Still, Obama’s strong showing amid the large turnouts already has lessons
about the mood of the population. Since Iowa is at least 92-percent and New
Hampshire 94-percent white, it says little about nonwhite voters, who will be
heard from in large numbers only on Jan. 19 and 26 in South Carolina, Jan. 29
in Florida and then on Feb. 5, the so-called Super Tuesday of primaries in more
than 20 states.
The first lesson comes from the large turnout in Iowa for the Democrats, double
the Republican turnout and almost double the Democrats’ 2004 number. A
high proportion of the participants were youthful voters. The high
participation in the Democratic caucuses in Iowa by people calling themselves
“independents,” that is, not members of either party, reflects
their strong revulsion to the Bush gang.
Many post-caucus analysts—including Obama and candidate John Edwards, who
came in second in Iowa just slightly ahead of Clinton and a distant third in
New Hampshire—said that Iowa showed the people wanted change and they
were the candidates who most represented change. Disgust with the Bush gang on
the one hand and perhaps consciousness of impending economic difficulties on
the other has moved the voting population somewhat to the left.
Those selecting Obama seem to be looking beyond his program. John Edwards has a
program that is more pro-labor, pro-health care and anti-war than Obama.
Hillary Rodham Clinton’s domestic program is also more progressive than
Obama’s, although among many anti-war activists she is identified as an
early supporter of the Iraq war who won’t cleanly break with that
position. The voters’ perception of the candidates is not necessarily
connected to the spoken or written promises. If they see Obama as an agent of
change this appears to come from the image he projects.
Former Rep. Cynthia McKinney, who is running an independent progressive
campaign in the Reconstruction Party and contending for nomination of the Green
Party, was interviewed following the Iowa caucuses. She took a critical view of
Obama’s team and program, and what she believes could be a negative
impact on the struggle for Black rights. McKinney points out that Obama’s
main foreign policy adviser is Zbigniew Brzezinski, the ultimate Democratic
Party cold warrior.
Of course Clinton’s foreign policy advisers, like Madeleine Albright and
Richard Holbrooke, are the people who planned and executed the war against
Yugoslavia. And McKinney doesn’t let her and Edwards off the hook on
this. But in discussing Obama, McKinney also notes that by playing down the
differences in how Black and white are treated in the U.S., Obama does nothing
to help, for example, the people displaced from New Orleans by Hurricane
Katrina.
There is little doubt that an Obama campaign that looks successful will draw
the fire of the most virulent racists in the U.S. This will happen even if the
majority of the ruling class is content to have him run and even to win.

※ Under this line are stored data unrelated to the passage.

(* ===== verification/Destination.v ===== *)
(** * Destinations ([storage/destination.rs], [core/sink.rs], [storage/file.rs])
    and the jobs that write to one of the application ([shard.rs]).

    [Destination] is the trait family, [DestinationLaws] what the engine relies
    on; the sinks (in [Sinks]) and the commit of a shared destination are written
    against them, and the file destination of the library implements them. *)

From S2P Require Import Prelude Ranges Errors Disk Provenance Spec Reorder Artifact World.
Local Open Scope Z_scope.

(** ** Vocabulary *)

Inductive FlushLevel := FlushBuffered | FlushData | FlushFull.
Inductive ArtifactMode := ModeFresh | ModeResume.
Record BeginArtifact := mkBegin { begin_mode : ArtifactMode; begin_length : option Z }.
Inductive CommitOutcome := CommitSuccess (final_length : Z) | CommitSuspend | CommitDiscard.

(** One call after the other, until one fails. *)
Definition and_then {D A B} (x : D * result A) (f : D -> A -> D * result B) : D * result B :=
  match x with (d, inl e) => (d, inl e) | (d, inr a) => f d a end.
Notation "'try' ( d , a ) ':=' x 'in' k" := (and_then x (fun d a => k)) (at level 10, d name, a name, x at level 200, k at level 200).

Lemma and_then_ok {D A B} (x : D * result A) (f : D -> A -> D * result B) d r : and_then x f = (d, r) ->
  (exists e, x = (d, inl e) /\ r = inl e) \/ (exists d1 a, x = (d1, inr a) /\ f d1 a = (d, r)).
Proof. destruct x as [d1 [e|a]]; cbn; [intros [= -> <-]; left; by exists e|intros H; right; by exists d1, a]. Qed.

(** ** The trait *)

(** [write_chunk] answers with the range of the completion. *)
Class Destination (D : Type) := {
  dest_caps : D -> Z;
  dest_hints : D -> DestinationHints;
  dest_begin : BeginArtifact -> D -> D * result unit;
  dest_write_chunk : TransferChunk -> D -> D * result ByteRange.t;
  dest_preallocate : Z -> D -> D * result unit;
  dest_flush : FlushLevel -> D -> D * result unit;
  dest_commit : CommitOutcome -> D -> D * result unit;
  dest_read_back : Z -> Z -> D -> D * result (list byte) }.

(** The methods the trait itself provides. *)
Definition default_begin {D} (preallocate : Z -> D -> D * result unit) (spec : BeginArtifact) (d : D) : D * result unit :=
  match begin_length spec with Some size => preallocate size d | None => (d, inr tt) end.
Definition default_read_back {D} (off n : Z) (d : D) : D * result (list byte) :=
  (d, inl (destination "destination does not support read-back")).

Definition covers (c : TransferChunk) (x : Z) : Prop := offset c <= x < offset c + len c.

(** What is relied on of a destination with random access and read-back: a chunk
    that is accepted is held at its offsets, one that fails may be held in part,
    nothing else is touched, and what is held is read back. *)
Class DestinationLaws (D : Type) `{Destination D} := {
  holds : D -> Z -> option byte;
  ready : D -> Prop;
  write_law c d d' r : ready d -> LaneSink.chunk_wf c -> dest_write_chunk c d = (d', r) ->
    ready d' /\
    (forall x, 0 <= x -> ~ covers c x -> is_Some (holds d x) -> holds d' x = holds d x) /\
    match r with
    | inr range => range = LaneSink.chunk_range c /\ forall x, covers c x -> holds d' x = LaneSink.brings c x
    | inl e => is_destination_error e = true /\
               forall x, covers c x -> is_Some (holds d x) -> holds d' x = holds d x \/ holds d' x = LaneSink.brings c x
    end;
  read_law off n d d' r : ready d -> 0 <= off -> 0 <= n -> dest_read_back off n d = (d', r) ->
    ready d' /\ (forall x, holds d' x = holds d x) /\
    match r with
    | inr bs => length bs = Z.to_nat n /\
                forall i b, (i < Z.to_nat n)%nat -> holds d (off + Z.of_nat i) = Some b -> bs !! i = Some b
    | inl e => is_destination_error e = true
    end;
  flush_law level d d' r : ready d -> dest_flush level d = (d', r) -> ready d' /\ (forall x, holds d' x = holds d x) /\
    match r with inr _ => True | inl e => is_destination_error e = true end }.

(** ** A shared destination ([shard.rs]) *)

Module SharedSink.

Section sink.
Context {D : Type} `{Destination D}.

(** [commit_shared]: the digest is checked before the destination commits. *)
Definition verify_shared (hash : HashKind -> list byte -> list Z) (final_length : Z) (integrity : option DigestCheck) (d : D) :
    D * result (option Digest) :=
  match integrity with
  | None => (d, inr None)
  | Some check =>
      try (d1, bytes) := dest_read_back 0 final_length d in
      let value := hash (dc_kind check) bytes in
      let digest := mkDigest (dc_kind check) value in
      match dc_expected check with
      | Some expected => if negb (bool_decide (value = expected)) then (d1, inl (Integrity "digest mismatch on shared destination")) else (d1, inr (Some digest))
      | None => (d1, inr (Some digest))
      end
  end.

Definition commit_shared (hash : HashKind -> list byte -> list Z) (final_length : Z) (integrity : option DigestCheck) (d : D) :
    D * result (option Digest) :=
  try (d1, u) := dest_flush FlushData d in
  try (d2, digest) := verify_shared hash final_length integrity d1 in
  try (d3, v) := dest_commit (CommitSuccess final_length) d2 in
  (d3, inr digest).
End sink.
End SharedSink.

(** ** The file destination ([storage/file.rs]) *)

Definition part_path_for (final_path : string) : string := final_path +:+ ".part".
Definition journal_path_for (final_path : string) : string := part_path_for final_path +:+ ".state".

Module FileDestination.

Record FileDestinationOptions := mkOptions {
  opt_final_path : string; opt_preallocate : bool; opt_advise_sequential : bool; opt_max_parallel_writes : Z; opt_max_inflight_bytes : Z }.

Definition options_new (final_path : string) : FileDestinationOptions := mkOptions final_path true false 16 (256 * 1024 * 1024).

(** What a system call answers that fails: why, and how many bytes a write had
    written. *)
Record fault := mkFault { why : ErrorKind; written : nat }.

(** The file is open until the commit, so it is named by its path; [answers] are
    those of the system calls to come, success when the list is over. *)
Record t := mk { opts : FileDestinationOptions; high_water : Z; preallocated : bool; fs : disk; answers : list (option fault) }.
#[export] Instance rebuild : Rebuild t := fun s => mk (opts s) (high_water s) (preallocated s) (fs s) (answers s).

Definition final (s : t) : string := opt_final_path (opts s).
Definition part (s : t) : string := part_path_for (final s).
Definition content (s : t) : list byte := match now_image (fs s) !! part s with Some f => data f | None => [] end.

Definition io_error (k : ErrorKind) : Error := Errors.Destination (DestinationIo k).

(** A call whose effect is [f]; [torn n] is what a failed one leaves. *)
Definition sys (f : disk -> disk) (torn : nat -> disk -> disk) (s : t) : t * result unit :=
  match answers s with
  | Some e :: l => (s <| fs ::= torn (written e) |> <| answers := l |>, inl (io_error (why e)))
  | None :: l => (s <| fs ::= f |> <| answers := l |>, inr tt)
  | [] => (s <| fs ::= f |>, inr tt)
  end.
Definition call (f : disk -> disk) : t -> t * result unit := sys f (fun _ d => d).
Definition on_file (o : string -> fs_op) (s : t) : t * result unit := call (apply_op (o (part s))) s.

(** [write_all_at] may stop in the middle. *)
Definition write_all (bytes : list byte) (off : Z) (s : t) : t * result unit :=
  sys (apply_op (WriteAt (part s) off bytes))
    (fun n d => match take n bytes with [] => d | b => apply_op (WriteAt (part s) off b) d end) s.

(** [open], the directories being there: the partial file is kept. *)
Definition open (o : FileDestinationOptions) (d : disk) (io : list (option fault)) : result t :=
  let s := mk o 0 false d io in
  match try (s1, u) := call id s in
        try (s2, v) := on_file OpenFile s1 in
        try (s3, w) := call id s2 in (s3, inr tt) with
  | (s', inr _) => inr (s' <| high_water := Z.of_nat (length (content s')) |>)
  | (_, inl e) => inl e
  end.

Definition existing_len (s : t) : t * result Z := try (s1, u) := call id s in (s1, inr (Z.of_nat (length (content s1)))).

Definition caps (s : t) : Z := file_sink_caps.
Definition hints (s : t) : DestinationHints :=
  mkDestinationHints 1 (opt_max_inflight_bytes (opts s)) (opt_max_inflight_bytes (opts s)) (opt_max_parallel_writes (opts s)).

Definition write_chunk (c : TransferChunk) (s : t) : t * result ByteRange.t :=
  if len c =? 0 then (s, inr (ByteRange.new (offset c) (offset c)))
  else
    try (s1, u) := write_all (payload c) (offset c) s in
    let end_ := offset c +% len c in
    (s1 <| high_water ::= Z.max end_ |>, inr (ByteRange.new (offset c) end_)).

(** [fallocate] never cuts a file and refuses a length of zero. *)
Definition fallocate (size : Z) (s : t) : t * result bool :=
  if size =? 0 then (s, inl (io_error InvalidInput))
  else match on_file (fun p => SetLen p (Z.max size (Z.of_nat (length (content s))))) s with
       | (s', inr _) => (s', inr true)
       | (s', inl (Errors.Destination (DestinationIo Unsupported))) => (s', inr false)
       | (s', inl e) => (s', inl e)
       end.

Definition set_len (size : Z) : t -> t * result unit := on_file (fun p => SetLen p size).
Definition fdatasync : t -> t * result unit := on_file SyncAll.
Definition full_sync : t -> t * result unit := on_file SyncAll.

Definition preallocate (size : Z) (s : t) : t * result unit :=
  if negb (opt_preallocate (opts s)) || preallocated s then (s, inr tt)
  else
    try (s1, done) := fallocate size s in
    try (s2, u) := (if done then (s1, inr tt) else set_len size s1) in
    (s2 <| preallocated := true |>, inr tt).

Definition begin (spec : BeginArtifact) (s : t) : t * result unit :=
  try (s1, u) := match begin_mode spec with
                 | ModeFresh =>
                     try (s0, v) := set_len 0 s in (s0 <| high_water := 0 |> <| preallocated := false |>, inr tt)
                 | ModeResume => (s, inr tt)
                 end in
  match begin_length spec with Some size => preallocate size s1 | None => (s1, inr tt) end.

Definition flush (level : FlushLevel) (s : t) : t * result unit :=
  match level with FlushBuffered => (s, inr tt) | FlushData => fdatasync s | FlushFull => full_sync s end.

Definition rename (s : t) : t * result unit :=
  match now_image (fs s) !! part s with
  | None => (s, inl (io_error NotFoundKind))
  | Some _ => call (apply_op (Rename (part s) (final s))) s
  end.

Definition finalize (expected_len : option Z) (s : t) : t * result unit :=
  try (s1, u) := set_len (match expected_len with Some n => n | None => high_water s end) s in
  try (s2, v) := full_sync s1 in
  try (s3, w) := rename s2 in
  call (apply_op SyncParent) s3.

Definition discard (s : t) : t * result unit :=
  match on_file RemoveFile s with
  | (s', inl (Errors.Destination (DestinationIo NotFoundKind))) => (s', inr tt)
  | r => r
  end.

Definition commit (outcome : CommitOutcome) (s : t) : t * result unit :=
  match outcome with
  | CommitSuccess n => finalize (Some n) s
  | CommitSuspend => fdatasync s
  | CommitDiscard => discard s
  end.

Definition read_back (off n : Z) (s : t) : t * result (list byte) :=
  if n =? 0 then (s, inr [])
  else try (s1, u) := call id s in (s1, FileLane.read_back (content s1) off n).
End FileDestination.

#[export] Instance file_destination : Destination FileDestination.t := {
  dest_caps := FileDestination.caps;
  dest_hints := FileDestination.hints;
  dest_begin := FileDestination.begin;
  dest_write_chunk := FileDestination.write_chunk;
  dest_preallocate := FileDestination.preallocate;
  dest_flush := FileDestination.flush;
  dest_commit := FileDestination.commit;
  dest_read_back := FileDestination.read_back }.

Clinton, who has been in the public eye for 15 years, has already drawn the
fire of the worst sexists and male chauvinists. It would be naive to think the
reactionary Republican Party will campaign without trying to manipulate
backward sentiments of racism and/or sexism.
With an Obama candidacy, working-class and revolutionary organizations will
have to stay sensitive to the impact of racism on the electoral campaign, even
as the left differentiates itself from Obama as well as the Republican. The
left will also have to adjust its approach should there be an active
intervention of the population in the electoral process, especially if an
economic or war crisis arises during the election.